British Medical Association To Doctors: Don't Call Pregnant Women 'Expectant Mothers' To Not Offend Transgenders

The British Medical Association has issued an advice to it s members to not call pregnant women 'expectant mothers' because doing so could offend transgender people. Insated, they should be called "pregnant people."

According to The Telegraph, this advice comes in an internal document to staff which outlined a draft of common phrases that should be avoided in order to not offend anyone. The document, BMA said, is purely guidance for its staff on effective communication within the workplace - not advice to its members on how to deal with their patients.

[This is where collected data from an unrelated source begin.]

(** The running thread waits for nothing. *)
Lemma running_facts s th :
  SInv s -> running s -> threads s !! current s = Some th ->
  blocked th = false /\ pended_on th = None /\ current s <> thread_dummy /\ active (current s) s = false.
Proof.
  intros (Hi & _ & Ha & _) Hr E. assert (Hb : blocked th = false)
    by (unfold running in Hr; rewrite E in Hr; by injection Hr).
  split_and!; [done| |by eapply not_dummy; [..|left]|done].
  pose proof (tok_pending _ _ _ _ (ri_thread _ _ _ _ Hi E)) as H1. unfold blocked in Hb.
  rewrite !orb_false_iff in Hb. destruct Hb as ((((_ & Hp) & _) & _) & _). rewrite Hp in H1. symmetry in H1.
  apply bool_decide_eq_false in H1. by destruct (pended_on th); [destruct H1|].
Qed.

(** The thread [c] was switched in with the fields [th], among them the return value of the
    switch. *)
Definition resumed (b : stretch) (th : k_thread) : Prop := threads (began b) !! c = Some th.

(** Once the caller waits on [w], it is switched out; the return value it wakes up
    with is the timeout's, or one that is justified. *)
Lemma pended_swap_if_spec X b s s1 w key lock isp timeout :
  Stable b s -> n = 0 -> c <> z_idle_thread -> QInv s1 -> pframe c w s s1 -> (c ∉ runq s1) ->
  J s1 -> effect b s1 -> (active c s1 = true -> timeout <> K_FOREVER) ->
  mwp Guar (Rely_if X c) b (do_swap key lock isp) s1 (fun b' r s' =>
    (Stable b' s' /\ is_first b' = false /\ (r = - EAGAIN /\ timeout <> K_FOREVER \/ granted w c r s') /\ irq_locked s' = key /\
    (exists th, resumed b' th /\ threads s' = threads (began b') /\ swap_retval th = r) /\ objs_kept c w s s') /\
    exists s0, c ∈ waitq s0 w /\ X s0 (began b') /\ swap_retval <$> threads (began b') !! c = Some r).
Proof.
  intros Hs H0 Hid HQ Hp Hrun HJ HV Hto. destruct (so_thread _ _ Hs H0) as (Hc & Hr & Hb).
  destruct (ri_current _ _ (proj1 (so_inv _ _ Hs))) as [th E]. rewrite Hc in E.
  destruct (pf_self _ _ _ _ Hp th E) as (th1 & E1 & _ & _ & Hpo & _).
  pose proof (pf_current _ _ _ _ Hp) as Hc1. rewrite Hc in Hc1.
  eapply mwp_mono; [rewrite <- Hc1; apply (do_swap_if_spec X b s1 th1); rewrite ?Hc1; try done|].
  - rewrite (pf_nested _ _ _ _ Hp). by rewrite (so_nested _ _ Hs).
  - by rewrite (so_began _ _ Hs).
  - eapply seg_trans; [|by eapply pframe_seg; [|exact Hp]]. rewrite <- (thread_mode H0). apply Hs.
  - destruct HQ as [_ [Hca|(_ & Hin & _)]]; [|by rewrite Hc1 in Hin]. rewrite Hca.
    destruct (runq s1) as [|t q] eqn:Eq; cbn; [done|]. intros ->. apply Hrun. left.
  - cbv beta. intros b' r s' (s0 & th' & E0 & Eo0 & Ea0 & [[HR HX] Ew0] & Hf & -> & E' & ->). destruct b' as [f b']; cbn in *. subst f.
    rewrite Hc1 in *. split; [|exists s0; split_and!; [|done|by rewrite E']; unfold waitq; rewrite Ew0; fold (waitq s1 w);
      rewrite (pf_waitq _ _ _ _ Hp), decide_True by done; apply elem_of_dumb_add; by left]. split; [by eapply Rely_Stable|]. split; [done|]. destruct HR as (Hs' & Hr' & _ & _ & Hc' & [Hh _ Hkind Hown Howned]).
    split; [|split; [done|split; [by exists th'|]]].
    2: { unfold owns in *. rewrite Eo0, (pf_objs _ _ _ _ Hp) in Hkind, Hown, Howned. split_and!; [done..|].
      intros a o Ha. destruct (Howned a o) as [|(th0 & Et0 & Hp0)]; [by eexists|done|by left|right].
      rewrite E0 in Et0. injection Et0 as <-. cbn in Hp0. congruence. }
    destruct (Hh _ E0) as (th2 & E2 & _ & Hh2). assert (th2 = th') as -> by congruence.
    rewrite <- Hc' in E'. destruct (running_facts _ _ Hs' Hr' E') as (Hbl & Hpn & _).
    destruct Hh2 as [[Hp2 _]|(_ & w' & Hw' & [[Hrv [Ha|Hd]]|Hg])].
    { cbn in Hp2. congruence. }
    { left. split; [done|]. apply Hto. by rewrite <- Ea0. }
    { unfold blocked in Hbl. by rewrite Hd, orb_true_r in Hbl. }
    right. cbn in Hw'. assert (w' = w) as -> by congruence. destruct w; exact Hg.
Qed.

Lemma pended_swap_spec b s s1 w key lock isp timeout :
  Stable b s -> n = 0 -> c <> z_idle_thread -> QInv s1 -> pframe c w s s1 -> (c ∉ runq s1) ->
  J s1 -> effect b s1 -> (active c s1 = true -> timeout <> K_FOREVER) ->
  mwp Guar (Rely c) b (do_swap key lock isp) s1 (fun b' r s' =>
    Stable b' s' /\ is_first b' = false /\ (r = - EAGAIN /\ timeout <> K_FOREVER \/ granted w c r s') /\ irq_locked s' = key /\
    (exists th, resumed b' th /\ threads s' = threads (began b') /\ swap_retval th = r) /\ objs_kept c w s s').
Proof.
  intros. eapply mwp_mono; [eapply mwp_rely; [by apply pended_swap_if_spec|apply Rely_any]|]. by intros b' r s' [? _].
Qed.

Lemma pend_curr_if_spec X b s w key lock timeout :
  Stable b s -> n = 0 -> c <> z_idle_thread -> lock <> Lock_sched -> api_timeout timeout ->
  (forall s', pframe c w s s' -> J s' /\ effect b s') ->
  mwp Guar (Rely_if X c) b (z_pend_curr lock key (Some w) timeout) s (fun b' r s' =>
    (Stable b' s' /\ is_first b' = false /\ (r = - EAGAIN /\ timeout <> K_FOREVER \/ granted w c r s') /\ irq_locked s' = key /\
    (exists th, resumed b' th /\ threads s' = threads (began b') /\ swap_retval th = r) /\ objs_kept c w s s') /\
    exists s0, c ∈ waitq s0 w /\ X s0 (began b') /\ swap_retval <$> threads (began b') !! c = Some r).
Proof.
  intros Hs H0 Hid Hl Ht HJ. pose proof (so_thread _ _ Hs H0) as (Hc & Hr & _).
  destruct (so_inv _ _ Hs) as (Hi & _ & Ha & _). destruct (ri_current _ _ Hi) as [th E].
  destruct (running_facts _ _ (so_inv _ _ Hs) Hr E) as (Hbl & Hpn & Hdu & _).
  assert (Hde : st 3 th = false) by (unfold blocked in Hbl; rewrite !orb_false_iff in Hbl; tauto).
  assert (Hmain : forall s0, threads s0 = threads s -> objs s0 = objs s -> mem s0 = mem s ->
    nested s0 = nested s -> current s0 = current s -> waitqs s0 = waitqs s -> runq s0 = runq s -> tq s0 = tq s ->
    slice_ticks s0 = slice_ticks s ->
    kwp (pend_locked c (Some w) timeout) s0 (fun _ s1 => QInv s1 /\ pframe c w s s1 /\ (c ∉ runq s1) /\
      (active c s1 = true -> timeout <> K_FOREVER))).
  { intros s0 Et Eo Em En Ec Ew Er Eq Esl. rewrite <- Hc, <- Ec.
    eapply kwp_mono; [apply (pend_locked_spec no_metairq s0 th); rewrite ?Ec, ?Et; try done|].
    - by eapply RInv_ext; [..|exact Hi].
    - unfold active. by rewrite Eq.
    - by rewrite Hc.
    - cbv beta. intros _ s1 (HQ & Hp & Hr1 & Ha1). rewrite Ec, Hc in Hp, Hr1, Ha1 |- *.
      split; [done|]. split; [|done]. eapply pframe_ext; [..|exact Hp]; done. }
  unfold z_pend_curr, k_spin_lock, arch_irq_lock, z_swap. ksteps. rewrite Hc.
  destruct (CONFIG_TIMESLICING && CONFIG_SWAP_NONATOMIC); unfold kwhen; ksteps;
    (apply kwp_assert; [by apply bool_decide_eq_true|]); ksteps;
    (eapply kwp_mono; [by apply Hmain|]); cbv beta; intros _ s1 (HQ & Hp & Hr1 & Ha1);
    destruct (HJ s1 Hp); by eapply pended_swap_if_spec.
Qed.

Lemma pend_curr_spec b s w key lock timeout :
  Stable b s -> n = 0 -> c <> z_idle_thread -> lock <> Lock_sched -> api_timeout timeout ->
  (forall s', pframe c w s s' -> J s' /\ effect b s') ->
  mwp Guar (Rely c) b (z_pend_curr lock key (Some w) timeout) s (fun b' r s' =>
    Stable b' s' /\ is_first b' = false /\ (r = - EAGAIN /\ timeout <> K_FOREVER \/ granted w c r s') /\ irq_locked s' = key /\
    (exists th, resumed b' th /\ threads s' = threads (began b') /\ swap_retval th = r) /\ objs_kept c w s s').
Proof.
  intros. eapply mwp_mono; [eapply mwp_rely; [by apply pend_curr_if_spec|apply Rely_any]|]. by intros b' r s' [? _].
Qed.
End Calls.
End Switch.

This Move Is To Celebrate Diversity, BMA Said

BMA insists that this move is to "celebrate diversity." The 14-page booklet called "A Guide To Effective Communication: Inclusive Language In The Workplace" also said that a big number of people who got pregnant or have given birth identify themselves as mothers, but "there are some intersex men and trans men who may get pregnant," Daily Mail Online quoted.

This came after reports of a 20-year-old legally male transgender who had to put his operation on hold in order to have a baby. BMA added "we can include intersex men and trans men who may get pregnant by saying "pregnant people" instead of "expectant mothers."

Some Say That BMA's Document Could Offend Women

However, some activists are not happy about BMA's statement. Women's campaigner Laura Perrins said that the advice is "anti-science, anti-women and anti-mother" because "as every doctor knows only females can have children." She added that to say otherwise is "offensive and dangerous." Perrins added that this move could offend women in the whole country, and that this is an example of women being "insulted for a tiny minority of people."

BMA responded to the criticisms saying that the guide is for BMA staff and representatives aimed at promoting an inclusive workplace at the BMA. The organization added that "it is not workplace guidance for doctors, which is clear from the fact as it does not refer to patients."